Major props for doing what most parents truly cannot do, Anton!

Recently, Anton released their collection of poems, MEANINGLESS CYCLES IN A VICIOUS GLASS PRISM — an inspiring ode to life, death, and the frequent inconvenience of zombism. The verses within are lush, tragic, often ironic, and occasionally amusing… just the right cocktail for the trying times we all face right now.

Currently, proceeds from the sales of MEANINGLESS CYCLES are being donated to The Trevor Project, an organization providing resources and support for our LGBTQ youth. It is a very important platform, and what better way to show your support, than by ordering a copy of Anton’s collection for yourself! (If you click on the book cover, it will take you to a Facebook post that will give you further ordering instructions. Doooo eet!)
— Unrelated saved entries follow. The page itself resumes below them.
Lemma hmac_jefe : hmac_sha256 demo (txt "Jefe") (txt "what do ya want for nothing?") =
  Ret (be_bytes 32 0x5bdcc146bf60754e6a042426089575c75a003f089d2739839dec58b964ec3843).
Proof. vm_compute. reflexivity. Qed.

Lemma sha256_streaming_witness : ∃ ctx, updates (kcrypto_sha256_init demo) [txt "a"; []; txt "bc"] = Ret ctx ∧
  kcrypto_sha256_final ctx = Ret (sha256_spec (txt "abc")).
Proof. apply (sha256_streaming demo [txt "a"; []; txt "bc"]). reflexivity. Defined.

Definition demo_prk : list Z := be_bytes 32 0x077709362c2e32df0ddc3f0dc47bba6390b6c73bb50f9c3122ec844ad7c2b3e5.
Definition demo_info : list Z := be_bytes 10 0xf0f1f2f3f4f5f6f7f8f9.

Lemma hkdf_rfc5869 : hkdf_expand demo demo_prk demo_info 42 =
  Ret (be_bytes 42 0x3cb25f25faacd57a90434f64d0362f2a2d2d0a90cf1a5a4c5db02d56ecc4c5bf34007208d5b887185865).
Proof. vm_compute. reflexivity. Qed.

Lemma hkdf_expand_correct_witness : hkdf_expand demo demo_prk demo_info 42 = Ret (hkdf_expand_spec demo_prk demo_info 42).
Proof. apply (hkdf_expand_correct demo demo_prk demo_info 42); [reflexivity|vm_compute; lia|vm_compute; lia]. Defined.

Lemma hkdf_label_correct_witness :
  hkdf_label demo demo_prk (txt "derived") [] 32 = Ret (hkdf_expand_spec demo_prk (label_info (txt "derived") [] 32) 32).
Proof. apply (hkdf_label_correct demo demo_prk (txt "derived") [] 32); [reflexivity|vm_compute; lia|lia]. Defined.
End sha.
I was pretty excited for this interview, as you can imagine. I like to pretend we were sitting under a tree somewhere having this conversation, as our ferrets danced madly around us. In fact…yes. That’s exactly how this went down. I just edited out the constant interruptions and furry shenanigans happening off-screen.

Enjoy!

 
1. Who was the first poet that cemented your love of poetry? 

I dug Hughes and Dickenson quite a lot from the start, before Chuck Bukowski and Mary Oliver settled into my 20’s, but I don’t think I discovered a love for the force and desperate need poetry was capable of until I read Charlee Jacob and Linda Addison.

Are there any particular poets and or collections that you recommend to others when trying to turn them on to poetry?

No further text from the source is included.